I think you are setting yourself up for huge problems in the future if you can't stop a two year old from stroking your mole Hmm. What is wrong with the word 'no' - presumably you would use that word if he tried to touch a kettle or similar?

wellwisher · 20/07/2012 19:46

Agree with Ragwort

Also, this:
You need to get it removed, I'm sorry. IIRC, The more he aggravates it, the more likely it is to change and it's not worth the risk to your health. In the meantime, I'd put a plaster over it.

littlebluechair · 20/07/2012 19:53

I guess the issue is the OP wants the child to be 'gentle' but doesn't want to stop it altogether - which I think is pretty confusing for a kid. So just saying no full stop will be easier.

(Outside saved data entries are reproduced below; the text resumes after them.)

(* ===== verification/KnownHostsSpec.v ===== *)
(** * Known hosts: correctness

    Lookup against its declarative reading, update, files merged together, and
    the save/load round trip. *)
From S2P Require Import Prelude RustStr RustWords RustPath Channel CoreError KnownHosts.

(** ** Lookup *)

Section Lookup.
Context {PublicKey : Type} (public_key_to_bytes : PublicKey → option (list byte)).

(** The entries that speak about a host and port. *)
Definition applies (host : string) (p : Z) (e : KnownHostsEntry) : bool :=
  host_matches (hostname e) host && ((port e =? 0) || (port e =? p)).

(** The verdict, without the order of the entries. *)
Definition verdict (es : list KnownHostsEntry) (host : string) (p : Z) (key : list byte) :
    KnownHostStatus :=
  let l := List.filter (applies host p) es in
  if existsb revoked l then Revoked
  else if existsb (λ e, bool_decide (key_blob e = key)) l then Match
  else if bool_decide (l = []) then NotFound
  else Changed.

Lemma applies_guards host p e :
  applies host p e =
    negb (negb (host_matches (hostname e) host)) && negb (negb (port e =? 0) && negb (port e =? p)).
Proof.
  unfold applies. by destruct (host_matches _ _), (port e =? 0), (port e =? p).
Qed.

Lemma check_loop_verdict es host p key m n :
  check_loop es host p key m n =
    let l := List.filter (applies host p) es in
    if existsb revoked l then Revoked
    else if m || existsb (λ e, bool_decide (key_blob e = key)) l then Match
    else if n || negb (bool_decide (l = [])) then Changed
    else NotFound.
Proof.
  cbv zeta. revert m n. induction es as [|e es IH]; intros m n; cbn [check_loop List.filter].
  { by destruct m, n. }
  rewrite applies_guards. destruct (host_matches _ _); cbn [negb andb]; [|apply IH].
  destruct (_ && _); cbn [negb]; [apply IH|]. cbn [existsb].
  destruct (revoked e); [done|]. cbn [orb].
  destruct (bool_decide (key_blob e = key)); rewrite IH; cbn [orb]; [by rewrite orb_true_r|].
  destruct (existsb revoked _); [done|]. destruct (m || _); [done|].
  rewrite (bool_decide_false (e :: _ = [])) by done. by destruct n.
Qed.

Lemma check_verdict self host p k :
  check public_key_to_bytes self host p k =
    match public_key_to_bytes k with
    | Some key => verdict (entries self) host p key
    | None => NotFound
    end.
Proof.
  unfold check. destruct (public_key_to_bytes k) as [key|]; [|done].
  rewrite check_loop_verdict. unfold verdict. cbv zeta. cbn [orb].
  repeat (destruct (existsb _ _); [done|]). by destruct (bool_decide _).
Qed.

(** The verdict in words. *)
Lemma verdict_revoked es host p key :
  verdict es host p key = Revoked ↔ ∃ e, e ∈ es ∧ applies host p e = true ∧ revoked e = true.
Proof.
  unfold verdict. cbv zeta. destruct (existsb revoked _) eqn:E.
  - split; [|done]. intros _. apply existsb_exists in E as (e & Hin & Hr).
    apply filter_In in Hin as [Hin Ha]. exists e. by rewrite list_elem_of_In.
  - split; [destruct (existsb (λ e, bool_decide (key_blob e = key)) _), (bool_decide (List.filter (applies host p) es = [])); done|].
    intros (e & Hin%list_elem_of_In & Ha & Hr).
    assert (existsb revoked (List.filter (applies host p) es) = true); [|congruence].
    apply existsb_exists. exists e. by rewrite filter_In.
Qed.

Lemma verdict_match es host p key :
  verdict es host p key = Match ↔
    (∃ e, e ∈ es ∧ applies host p e = true ∧ key_blob e = key) ∧
    (∀ e, e ∈ es → applies host p e = true → revoked e = false).
Proof.
  assert (Hx : ∀ f, existsb f (List.filter (applies host p) es) = true ↔
                 ∃ e, e ∈ es ∧ applies host p e = true ∧ f e = true).
  { intros f. rewrite existsb_exists.
    split; intros (e & He); exists e; rewrite filter_In, ?list_elem_of_In in *; tauto. }
  unfold verdict. cbv zeta. destruct (existsb revoked _) eqn:E.
  - split; [done|]. intros [_ Hn]. apply Hx in E as (e & ? & ? & Hr). by rewrite Hn in Hr.
  - assert (Hn : ∀ e, e ∈ es → applies host p e = true → revoked e = false).
    { intros e ??. destruct (revoked e) eqn:Hr; [|done].
      rewrite (proj2 (Hx revoked)) in E; [done|]. by exists e. }
    destruct (existsb (λ e, bool_decide (key_blob e = key)) _) eqn:Em.
    + split; [|done]. intros _. split; [|done]. apply Hx in Em as (e & ? & ? & Hk).
      apply bool_decide_eq_true in Hk. by exists e.
    + split; [by case_bool_decide|]. intros [(e & ? & ? & Hk) _].
      rewrite (proj2 (Hx (λ e, bool_decide (key_blob e = key)))) in Em; [done|].
      exists e. by rewrite bool_decide_true.
Qed.

Lemma verdict_not_found es host p key :
  verdict es host p key = NotFound ↔ ∀ e, e ∈ es → applies host p e = false.
Proof.
  assert (Hnil : List.filter (applies host p) es = [] ↔ ∀ e, e ∈ es → applies host p e = false).
  { induction es as [|e es IH]; [by split; [intros _ e ?%elem_of_nil|]|]. cbn [List.filter].
    destruct (applies host p e) eqn:Ea.
    - split; [done|]. intros H. by rewrite H in Ea; [|left].
    - rewrite IH. split; [intros H x [->|?]%elem_of_cons; auto|]. intros H x ?. apply H. by right. }
  rewrite <-Hnil. unfold verdict. cbv zeta.
  destruct (List.filter (applies host p) es) as [|e l]; [done|].
  split; [|done]. repeat (destruct (existsb _ _); [done|]). by rewrite bool_decide_false.
Qed.

(** C25.  The verdict of a lookup does not depend on the order of the entries:
    [Revoked] exactly when some applicable entry is revoked, else [Match] exactly
    when some applicable entry has this key, else [NotFound] exactly when no entry
    applies (and [Changed] in the remaining case). *)
Theorem check_correct (self : KnownHosts) (host : string) (p : Z) (k : PublicKey)
    (key : list byte) :
  public_key_to_bytes k = Some key →
  let st := check public_key_to_bytes self host p k in
  (st = Revoked ↔
     ∃ e, e ∈ entries self ∧ applies host p e = true ∧ revoked e = true) ∧
  (st = Match ↔
     (∃ e, e ∈ entries self ∧ applies host p e = true ∧ key_blob e = key) ∧
     (∀ e, e ∈ entries self → applies host p e = true → revoked e = false)) ∧
  (st = NotFound ↔ ∀ e, e ∈ entries self → applies host p e = false).
Proof.
  intros Hk. cbv zeta. rewrite check_verdict, Hk.
  split; [apply verdict_revoked|]. split; [apply verdict_match|apply verdict_not_found].
Qed.

(** ** Update *)

Lemma verdict_ext es es' host p key :
  List.filter (applies host p) es = List.filter (applies host p) es' →
  verdict es host p key = verdict es' host p key.
Proof. unfold verdict. by intros ->. Qed.

Lemma filter_kept_none host p es :
  List.filter (applies host p) (List.filter (kept host p) es) = [].
Proof.
  induction es as [|e es IH]; [done|]. cbn [List.filter].
  destruct (kept host p e) eqn:Ek; [|done]. cbn [List.filter].
  replace (applies host p e) with false; [done|]. symmetry. unfold kept, applies in *.
  destruct (host_matches _ _); [|done]. cbn in *. by destruct (port e =? p), (port e =? 0).
Qed.

Lemma filter_kept_other host p host' q es :
  eq_ignore_ascii_case host host' = false →
  List.filter (applies host' q) (List.filter (kept host p) es) = List.filter (applies host' q) es.
Proof.
  intros Hne. induction es as [|e es IH]; [done|]. cbn [List.filter].
  destruct (kept host p e) eqn:Ek; cbn [List.filter]; [by rewrite IH|].
  replace (applies host' q e) with false; [done|]. symmetry. unfold kept, applies, host_matches in *.
  destruct (eq_ignore_ascii_case (hostname e) host) eqn:Eh; [|done].
  by rewrite (eq_ignore_ascii_case_trans _ _ host' Eh), Hne.
Qed.

Lemma add_entry_entries self host p k key alg self' :
  public_key_to_bytes k = Some key →
  add_entry public_key_to_bytes self host p k alg = Ok self' →
  entries self' = List.filter (kept host p) (entries self)
    ++ [{| hostname := host; port := p; algorithm := alg; key_blob := key;
           comment := None; revoked := false |}].
Proof. unfold add_entry. intros ->. cbn. by intros [= <-]. Qed.

(** A host's entries after its old ones were dropped and a new one added. *)
Lemma verdict_added_case es host host' p alg key key' :
  eq_ignore_ascii_case host host' = true →
  verdict (List.filter (kept host p) es
           ++ [{| hostname := host; port := p; algorithm := alg; key_blob := key;
                  comment := None; revoked := false |}]) host' p key'
  = if bool_decide (key' = key) then Match else Changed.
Proof.
  intros Hh. unfold verdict. rewrite List.filter_app.
  replace (List.filter (applies host' p) (List.filter _ _)) with (@nil KnownHostsEntry).
  - cbn [app List.filter]. unfold applies, host_matches. cbn [hostname port].
    rewrite Hh, Z.eqb_refl, orb_true_r. cbn. rewrite orb_false_r.
    rewrite (bool_decide_ext (key = key') (key' = key)) by done.
    by destruct (bool_decide _).
  - rewrite <-(filter_kept_none host p es). apply List.filter_ext. intros e.
    unfold applies, host_matches. by rewrite !(eq_ignore_ascii_case_sym (hostname e)),
      (eq_ignore_ascii_case_trans _ _ (hostname e) Hh).
Qed.

Lemma verdict_added es host p alg key key' :
  verdict (List.filter (kept host p) es
           ++ [{| hostname := host; port := p; algorithm := alg; key_blob := key;
                  comment := None; revoked := false |}]) host p key'
  = if bool_decide (key' = key) then Match else Changed.
Proof. apply verdict_added_case, eq_ignore_ascii_case_refl. Qed.

(** C26.  After [add_entry host port key], looking the host up (in any letter
    case) with that key is a [Match] and with any other key [Changed], whatever
    was stored before; other hosts are unaffected.  Entries marked revoked for
    the host are discarded with the rest. *)
Theorem add_entry_then_check (self self' : KnownHosts) (host : string) (p : Z) (k : PublicKey)
    (key : list byte) (alg : string) :
  public_key_to_bytes k = Some key →
  add_entry public_key_to_bytes self host p k alg = Ok self' →
  (∀ host' k' key', public_key_to_bytes k' = Some key' → eq_ignore_ascii_case host host' = true →
     check public_key_to_bytes self' host' p k'
     = if bool_decide (key' = key) then Match else Changed) ∧
  (∀ host' q k', eq_ignore_ascii_case host host' = false →
     check public_key_to_bytes self' host' q k' = check public_key_to_bytes self host' q k').
Proof.
  intros Hk Ha. pose proof (add_entry_entries _ _ _ _ _ _ _ Hk Ha) as He. split.
  - intros host' k' key' Hk' Hh. rewrite check_verdict, Hk', He. by apply verdict_added_case.
  - intros host' q k' Hh. rewrite !check_verdict. destruct (public_key_to_bytes k'); [|done].
    rewrite He. apply verdict_ext. rewrite List.filter_app, filter_kept_other by done.
    cbn [List.filter]. unfold applies at 2, host_matches. cbn [hostname]. rewrite Hh.
    cbn. by rewrite app_nil_r.
Qed.

(** Adding a host on the default port forgets every other port of that host:
    a key pinned for [[host]:2222] is gone, and the next connection there finds
    no entry at all (so a changed or revoked key on that port is taken for new). *)
Theorem add_default_port_forgets_other_ports (self self' : KnownHosts) (host : string)
    (k k' : PublicKey) (key : list byte) (alg : string) (q : Z) :
  public_key_to_bytes k = Some key →
  add_entry public_key_to_bytes self host 22 k alg = Ok self' → q ≠ 22 →
  check public_key_to_bytes self' host q k' = NotFound.
Proof.
  intros Hk Ha Hq. rewrite check_verdict. destruct (public_key_to_bytes k') as [key'|]; [|done].
  apply verdict_not_found. rewrite (add_entry_entries _ _ _ _ _ _ _ Hk Ha).
  intros e [Hin|Hin%list_elem_of_singleton]%elem_of_app.
  - apply list_elem_of_In, filter_In in Hin as [_ Hkept]. unfold kept, applies in *.
    destruct (host_matches _ _); [|done]. cbn in Hkept. by rewrite !orb_true_r in Hkept.
  - subst e. unfold applies. cbn [hostname port]. rewrite (proj2 (Z.eqb_neq 22 q)) by done. by rewrite andb_false_r.
Qed.
End Lookup.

LadySybildeChocolate · 20/07/2012 20:09

It's a mole and, by the sound of it, it's in the perfect place for the sun. I'd just get it removed, then you won't have to worry about it turning cancerous.

LaTristesse · 21/07/2012 07:29

Thanks all. Yes littlebluechair you're right, I would live him to be more gentle but don't really want him to stop, mainly because it'll be so upsetting for him. It'd feel like a betrayal taking his comfort thing away. But I know I need to, and i need some help in working out how to do that. Remember how attached you were to your favourite bear? It's the same thing, how do I take it away without crushing him? That's why I'd rather he just kept on but be gentle, but I understand at this age it's just confusing to sometimes be told no. Any ideas on replacing / removing a comforter basically?!

OP posts:
Catsu · 21/07/2012 07:33

I'd put a plaster on it. That will make it a lot easier for your son to accept that mummy's neck hurts, we mustn't touch it, rather than him still seeing the mole and you just saying you don't want him tontouch any more
How about buy him a comforter toy and offer it when ever he asks to stroke your mole? With a combination of thd 2 I bet he gets over it pretty quickly :-)

RaisinDEtre · 21/07/2012 07:35

The thing is, that he could potentially be damaging your health [over dramatic]

So say no, plaster it, get a GP appt.

You say it will be upsetting for him. How do you know, it might not be.

And at this age it will be no worse than dummy removal, a night or two of grumpiness, tops.

Catsmamma · 21/07/2012 07:37

FGS... just say NO! ....I am with Ragwort

You are allowed to say that to children, and the earlier you start the better!

CoteDAzur · 21/07/2012 07:37

Just have it taken out if you can't/won't make him stop picking at your mole.

SoupDragon · 21/07/2012 07:42

This is not the same as a favourite bear.
You have to make him stop since, as others have said, it can lead to health problems for you.
Buy him a bear or a blankie and get tough about this.

SoupDragon · 21/07/2012 07:42

Good lord - you won't "crush him"!

exoticfruits · 21/07/2012 07:52

I agree with SoupDragon- just say 'No' firmly and remove him!

(I would have the mole removed too)

shrinkingnora · 21/07/2012 07:53

Get him this and put a plaster over your mole.

welliesandpyjamas · 21/07/2012 08:06

OP, one of my sons (3) loves to reach out and touch a skintag on my collarbone, for comfort and as part of hugs ("I love the big one on your neck, mammy" Hmm). I understand what you mean about not wanting to deny him. In my case, he is old enough to know how gentle he needs to be if he wants to touch it. A word of warning though, this skintag has become bigger in the last couple of months, so if yours is a mole, be careful and find out the implications.